■ **Supplied data**:
===============

(** * Intel 8080 (KR580VM80A) core: a shallow embedding of [i8080.c]

    The C file keeps one file-scope [cpu] structure, a pseudo register [M]
    and talks to the host through the functions of [i8080_hal.h].  Here the
    structure is a record, the host is an abstract world [W] with the HAL
    operations as a type class, and every C function becomes a function
    from machine to machine.  The scratch statics [work8], [work16],
    [work32], [index], [carry] and [add] are written before they are read in
    every instruction, so they are local bindings. *)

From Stdlib Require Import ZArith List Lia Bool.
Import ListNotations.
Local Open Scope Z_scope.

(** ** C integer conversions and truth values *)

(** Conversion to [unsigned char], [unsigned short] and [unsigned long]. *)
Definition uns8 (v : Z) : Z := Z.land v 0xff.
Definition uns16 (v : Z) : Z := Z.land v 0xffff.
Definition uns32 (v : Z) : Z := Z.land v 0xffffffff.

(** The [int] a C comparison yields, the truth of an [int] used as a
    condition, and the operator [!]. *)
Definition c_bool (b : bool) : Z := if b then 1 else 0.
Definition truth (v : Z) : bool := negb (v =? 0).
Definition c_not (v : Z) : Z := c_bool (v =? 0).
(** [(v != 0)] *)
Definition ne0 (v : Z) : Z := c_bool (truth v).

(** ** The register file *)

(** [union { struct { uns8 l, h; } b; uns16 w; }] on a little-endian host:
    the two bytes are stored, the word is read from them and written into
    them. *)
Record reg_pair : Type := mk_reg_pair { b_l : Z; b_h : Z }.

Definition get_w (p : reg_pair) : Z := Z.lor (Z.shiftl (b_h p) 8) (b_l p).
Definition set_w (v : Z) : reg_pair :=
  {| b_l := uns8 v; b_h := uns8 (Z.shiftr v 8) |}.

Record flag_reg : Type := mk_flag_reg {
  carry_flag : Z;
  unused1 : Z;
  parity_flag : Z;
  unused3 : Z;
  half_carry_flag : Z;
  unused5 : Z;
  zero_flag : Z;
  sign_flag : Z
}.

Record i8080 : Type := mk_i8080 {
  f : flag_reg;
  af : reg_pair; bc : reg_pair; de : reg_pair; hl : reg_pair;
  sp : reg_pair; pc : reg_pair;
  iff : Z;
  last_pc : Z
}.

(** The whole mutable state an instruction can touch: the [cpu] structure,
    the global byte [M] that stands at index 6 of [REG], and the host. *)
Record machine (W : Type) : Type := mk_machine {
  cpu : i8080;
  M : Z;
  host : W
}.
Arguments mk_machine {W} _ _ _.
Arguments cpu {W} _.
Arguments M {W} _.
Arguments host {W} _.

(** Storage of static duration starts as zeros. *)
Definition zero_pair : reg_pair := mk_reg_pair 0 0.
Definition zero_cpu : i8080 :=
  mk_i8080 (mk_flag_reg 0 0 0 0 0 0 0 0)
           zero_pair zero_pair zero_pair zero_pair zero_pair zero_pair 0 0.

(** ** Field updates *)

Definition with_f (v : flag_reg) (c : i8080) : i8080 :=
  mk_i8080 v (af c) (bc c) (de c) (hl c) (sp c) (pc c) (iff c) (last_pc c).
Definition with_af (v : reg_pair) (c : i8080) : i8080 :=
  mk_i8080 (f c) v (bc c) (de c) (hl c) (sp c) (pc c) (iff c) (last_pc c).
Definition with_bc (v : reg_pair) (c : i8080) : i8080 :=
  mk_i8080 (f c) (af c) v (de c) (hl c) (sp c) (pc c) (iff c) (last_pc c).
Definition with_de (v : reg_pair) (c : i8080) : i8080 :=
  mk_i8080 (f c) (af c) (bc c) v (hl c) (sp c) (pc c) (iff c) (last_pc c).
Definition with_hl (v : reg_pair) (c : i8080) : i8080 :=
  mk_i8080 (f c) (af c) (bc c) (de c) v (sp c) (pc c) (iff c) (last_pc c).
Definition with_sp (v : reg_pair) (c : i8080) : i8080 :=
  mk_i8080 (f c) (af c) (bc c) (de c) (hl c) v (pc c) (iff c) (last_pc c).
Definition with_pc (v : reg_pair) (c : i8080) : i8080 :=
  mk_i8080 (f c) (af c) (bc c) (de c) (hl c) (sp c) v (iff c) (last_pc c).
Definition with_iff (v : Z) (c : i8080) : i8080 :=
  mk_i8080 (f c) (af c) (bc c) (de c) (hl c) (sp c) (pc c) v (last_pc c).

Definition with_l (v : Z) (p : reg_pair) : reg_pair := mk_reg_pair (uns8 v) (b_h p).
Definition with_h (v : Z) (p : reg_pair) : reg_pair := mk_reg_pair (b_l p) (uns8 v).

Definition with_carry (v : Z) (r : flag_reg) : flag_reg :=
  mk_flag_reg (uns8 v) (unused1 r) (parity_flag r) (unused3 r)
              (half_carry_flag r) (unused5 r) (zero_flag r) (sign_flag r).
Definition with_unused1 (v : Z) (r : flag_reg) : flag_reg :=
  mk_flag_reg (carry_flag r) (uns8 v) (parity_flag r) (unused3 r)
              (half_carry_flag r) (unused5 r) (zero_flag r) (sign_flag r).
Definition with_parity (v : Z) (r : flag_reg) : flag_reg :=
  mk_flag_reg (carry_flag r) (unused1 r) (uns8 v) (unused3 r)
              (half_carry_flag r) (unused5 r) (zero_flag r) (sign_flag r).
Definition with_unused3 (v : Z) (r : flag_reg) : flag_reg :=
  mk_flag_reg (carry_flag r) (unused1 r) (parity_flag r) (uns8 v)
              (half_carry_flag r) (unused5 r) (zero_flag r) (sign_flag r).
Definition with_half_carry (v : Z) (r : flag_reg) : flag_reg :=
  mk_flag_reg (carry_flag r) (unused1 r) (parity_flag r) (unused3 r)
              (uns8 v) (unused5 r) (zero_flag r) (sign_flag r).
Definition with_unused5 (v : Z) (r : flag_reg) : flag_reg :=
  mk_flag_reg (carry_flag r) (unused1 r) (parity_flag r) (unused3 r)
              (half_carry_flag r) (uns8 v) (zero_flag r) (sign_flag r).
Definition with_zero (v : Z) (r : flag_reg) : flag_reg :=
  mk_flag_reg (carry_flag r) (unused1 r) (parity_flag r) (unused3 r)
              (half_carry_flag r) (unused5 r) (uns8 v) (sign_flag r).
Definition with_sign (v : Z) (r : flag_reg) : flag_reg :=
  mk_flag_reg (carry_flag r) (unused1 r) (parity_flag r) (unused3 r)
              (half_carry_flag r) (unused5 r) (zero_flag r) (uns8 v).

Definition on_cpu {W} (g : i8080 -> i8080) (s : machine W) : machine W :=
  mk_machine (g (cpu s)) (M s) (host s).
Definition on_flags {W} (g : flag_reg -> flag_reg) (s : machine W) : machine W :=
  on_cpu (fun c => with_f (g (f c)) c) s.
Definition on_host {W} (g : W -> W) (s : machine W) : machine W :=
  mk_machine (cpu s) (M s) (g (host s)).

(** ** The register macros, as a reader and a writer each.

    [A] is [cpu.af.b.h], [F] is [cpu.af.b.l], [BC] is [cpu.bc.w], and so on.
    Every writer converts to the width of the C lvalue. *)
Module Reg.
Section Accessors.
Context {W : Type}.
Implicit Type s : machine W.

Definition AF s := get_w (af (cpu s)).
Definition BC s := get_w (bc (cpu s)).
Definition DE s := get_w (de (cpu s)).
Definition HL s := get_w (hl (cpu s)).
Definition SP s := get_w (sp (cpu s)).
Definition PC s := get_w (pc (cpu s)).
Definition A s := b_h (af (cpu s)).
Definition F s := b_l (af (cpu s)).
Definition B s := b_h (bc (cpu s)).
Definition C s := b_l (bc (cpu s)).
Definition D s := b_h (de (cpu s)).
Definition E s := b_l (de (cpu s)).
Definition H s := b_h (hl (cpu s)).
Definition L s := b_l (hl (cpu s)).
Definition IFF s := iff (cpu s).

Definition set_AF v s := on_cpu (with_af (set_w v)) s.
Definition set_BC v s := on_cpu (with_bc (set_w v)) s.
Definition set_DE v s := on_cpu (with_de (set_w v)) s.
Definition set_HL v s := on_cpu (with_hl (set_w v)) s.
Definition set_SP v s := on_cpu (with_sp (set_w v)) s.
Definition set_PC v s := on_cpu (with_pc (set_w v)) s.
Definition set_A v s := on_cpu (fun c => with_af (with_h v (af c)) c) s.
Definition set_F v s := on_cpu (fun c => with_af (with_l v (af c)) c) s.
Definition set_B v s := on_cpu (fun c => with_bc (with_h v (bc c)) c) s.
Definition set_C v s := on_cpu (fun c => with_bc (with_l v (bc c)) c) s.
Definition set_D v s := on_cpu (fun c => with_de (with_h v (de c)) c) s.
Definition set_E v s := on_cpu (fun c => with_de (with_l v (de c)) c) s.
Definition set_H v s := on_cpu (fun c => with_hl (with_h v (hl c)) c) s.
Definition set_L v s := on_cpu (fun c => with_hl (with_l v (hl c)) c) s.
Definition set_M v s := mk_machine (cpu s) (uns8 v) (host s).
(** [IFF] is an [uns16]. *)
Definition set_IFF v s := on_cpu (with_iff (uns16 v)) s.

Definition C_FLAG s := carry_flag (f (cpu s)).
Definition P_FLAG s := parity_flag (f (cpu s)).
Definition H_FLAG s := half_carry_flag (f (cpu s)).
Definition Z_FLAG s := zero_flag (f (cpu s)).
Definition S_FLAG s := sign_flag (f (cpu s)).
Definition UN1_FLAG s := unused1 (f (cpu s)).
Definition UN3_FLAG s := unused3 (f (cpu s)).
Definition UN5_FLAG s := unused5 (f (cpu s)).

Definition set_C_FLAG v s := on_flags (with_carry v) s.
Definition set_P_FLAG v s := on_flags (with_parity v) s.
Definition set_H_FLAG v s := on_flags (with_half_carry v) s.
Definition set_Z_FLAG v s := on_flags (with_zero v) s.
Definition set_S_FLAG v s := on_flags (with_sign v) s.
Definition set_UN1_FLAG v s := on_flags (with_unused1 v) s.
Definition set_UN3_FLAG v s := on_flags (with_unused3 v) s.
Definition set_UN5_FLAG v s := on_flags (with_unused5 v) s.
End Accessors.
End Reg.

(** ** The host abstraction layer

    [i8080_hal.h] declares the functions the host supplies; each takes and
    returns [int].  The host's memory and devices are a world [W]: reads
    leave it alone, writes, port output and the interrupt notification
    change it, port input both answers and changes it. *)
Class i8080_hal (W : Type) : Type := {
  i8080_hal_memory_read_byte : W -> Z -> Z;
  i8080_hal_memory_read_word : W -> Z -> Z;
  i8080_hal_memory_write_byte : W -> Z -> Z -> W;
  i8080_hal_memory_write_word : W -> Z -> Z -> W;
  i8080_hal_io_input : W -> Z -> Z * W;
  i8080_hal_io_output : W -> Z -> Z -> W;
  i8080_hal_iff : W -> Z -> W
}.

(** ** Tables and helpers of the core *)

Definition i8080_getParity (val : Z) : Z :=
  let val := Z.lxor val (Z.shiftr val 4) in
  let val := Z.land val 0xf in
  c_not (Z.land (Z.shiftr 0x6996 val) 1).

Definition PARITY (reg : Z) : Z := i8080_getParity reg.

Definition half_carry_table : list Z := [0; 0; 1; 0; 1; 0; 1; 1].
Definition sub_half_carry_table : list Z := [0; 1; 1; 1; 0; 0; 0; 1].

(** [table[i]] for an index the code has masked with 7. *)
Definition at_index (table : list Z) (i : Z) : Z := nth (Z.to_nat i) table 0.

Definition DEST (x : Z) : Z := Z.land (Z.shiftr x 3) 7.
Definition SOURCE (x : Z) : Z := Z.land x 7.
Definition CONDITION (x : Z) : Z := Z.land (Z.shiftr x 3) 7.
Definition VECTOR (x : Z) : Z := Z.land (Z.shiftr x 3) 7.
Definition RP (x : Z) : Z := Z.land (Z.shiftr x 4) 3.

(** The index the four arithmetic macros and [CMP] build from bit 3 (and
    bit 7) of the accumulator, the operand and the 16-bit result. *)
Definition hc_index (a val work16 : Z) : Z :=
  Z.lor (Z.lor (Z.shiftr (Z.land a 0x88) 1) (Z.shiftr (Z.land val 0x88) 2))
        (Z.shiftr (Z.land work16 0x88) 3).

Section Core.
Context {W : Type} {HAL : i8080_hal W}.
Import Reg.
Implicit Type s : machine W.

Definition RD_BYTE s (addr : Z) : Z := i8080_hal_memory_read_byte (host s) addr.
Definition RD_WORD s (addr : Z) : Z := i8080_hal_memory_read_word (host s) addr.
Definition WR_BYTE (addr value : Z) s : machine W :=
  on_host (fun w => i8080_hal_memory_write_byte w addr value) s.
Definition WR_WORD (addr value : Z) s : machine W :=
  on_host (fun w => i8080_hal_memory_write_word w addr value) s.

(** [REG[] = { &B, &C, &D, &E, &H, &L, &M, &A }] and
    [PAIR[] = { &BC, &DE, &HL, &SP }], read and written through. *)
Definition REG (i : Z) s : Z :=
  match i with
  | 0 => B s | 1 => C s | 2 => D s | 3 => E s
  | 4 => H s | 5 => L s | 6 => M s | 7 => A s
  | _ => 0
  end.
Definition set_REG (i : Z) (v : Z) s : machine W :=
  match i with
  | 0 => set_B v s | 1 => set_C v s | 2 => set_D v s | 3 => set_E v s
  | 4 => set_H v s | 5 => set_L v s | 6 => set_M v s | 7 => set_A v s
  | _ => s
  end.
Definition PAIR (i : Z) s : Z :=
  match i with
  | 0 => BC s | 1 => DE s | 2 => HL s | 3 => SP s
  | _ => 0
  end.
Definition set_PAIR (i : Z) (v : Z) s : machine W :=
  match i with
  | 0 => set_BC v s | 1 => set_DE v s | 2 => set_HL v s | 3 => set_SP v s
  | _ => s
  end.

(** [POP(reg)] assigns before it moves [SP]; [PUSH(reg)] moves [SP] before
    it evaluates [reg].  The lvalue is a writer, the rvalue a reader. *)
Definition POP (set_reg : Z -> machine W -> machine W) s : machine W :=
  let s := set_reg (RD_WORD s (SP s)) s in
  set_SP (SP s + 2) s.
Definition PUSH (reg : machine W -> Z) s : machine W :=
  let s := set_SP (SP s - 2) s in
  WR_WORD (SP s) (reg s) s.
Definition RET s : machine W := POP set_PC s.

(** [INR(reg)] and [DCR(reg)]: the new value of the lvalue and the
    machine with the flags set from it. *)
Definition INR (reg : Z) s : Z * machine W :=
  let reg := uns8 (reg + 1) in
  let s := set_S_FLAG (ne0 (Z.land reg 0x80)) s in
  let s := set_Z_FLAG (c_bool (reg =? 0)) s in
  let s := set_H_FLAG (c_bool (Z.land reg 0x0f =? 0)) s in
  let s := set_P_FLAG (PARITY reg) s in
  (reg, s).

Definition DCR (reg : Z) s : Z * machine W :=
  let reg := uns8 (reg - 1) in
  let s := set_S_FLAG (ne0 (Z.land reg 0x80)) s in
  let s := set_Z_FLAG (c_bool (reg =? 0)) s in
  let s := set_H_FLAG (c_not (c_bool (Z.land reg 0x0f =? 0x0f))) s in
  let s := set_P_FLAG (PARITY reg) s in
  (reg, s).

===============

Out of the data above, transcribe exactly and only the lines starting with the line that has "Definition at_index (table" and going on through the line that has "Definition CONDITION (x", both included.

■ **Solution to the problem**:
Definition at_index (table : list Z) (i : Z) : Z := nth (Z.to_nat i) table 0.

Definition DEST (x : Z) : Z := Z.land (Z.shiftr x 3) 7.
Definition SOURCE (x : Z) : Z := Z.land x 7.
Definition CONDITION (x : Z) : Z := Z.land (Z.shiftr x 3) 7.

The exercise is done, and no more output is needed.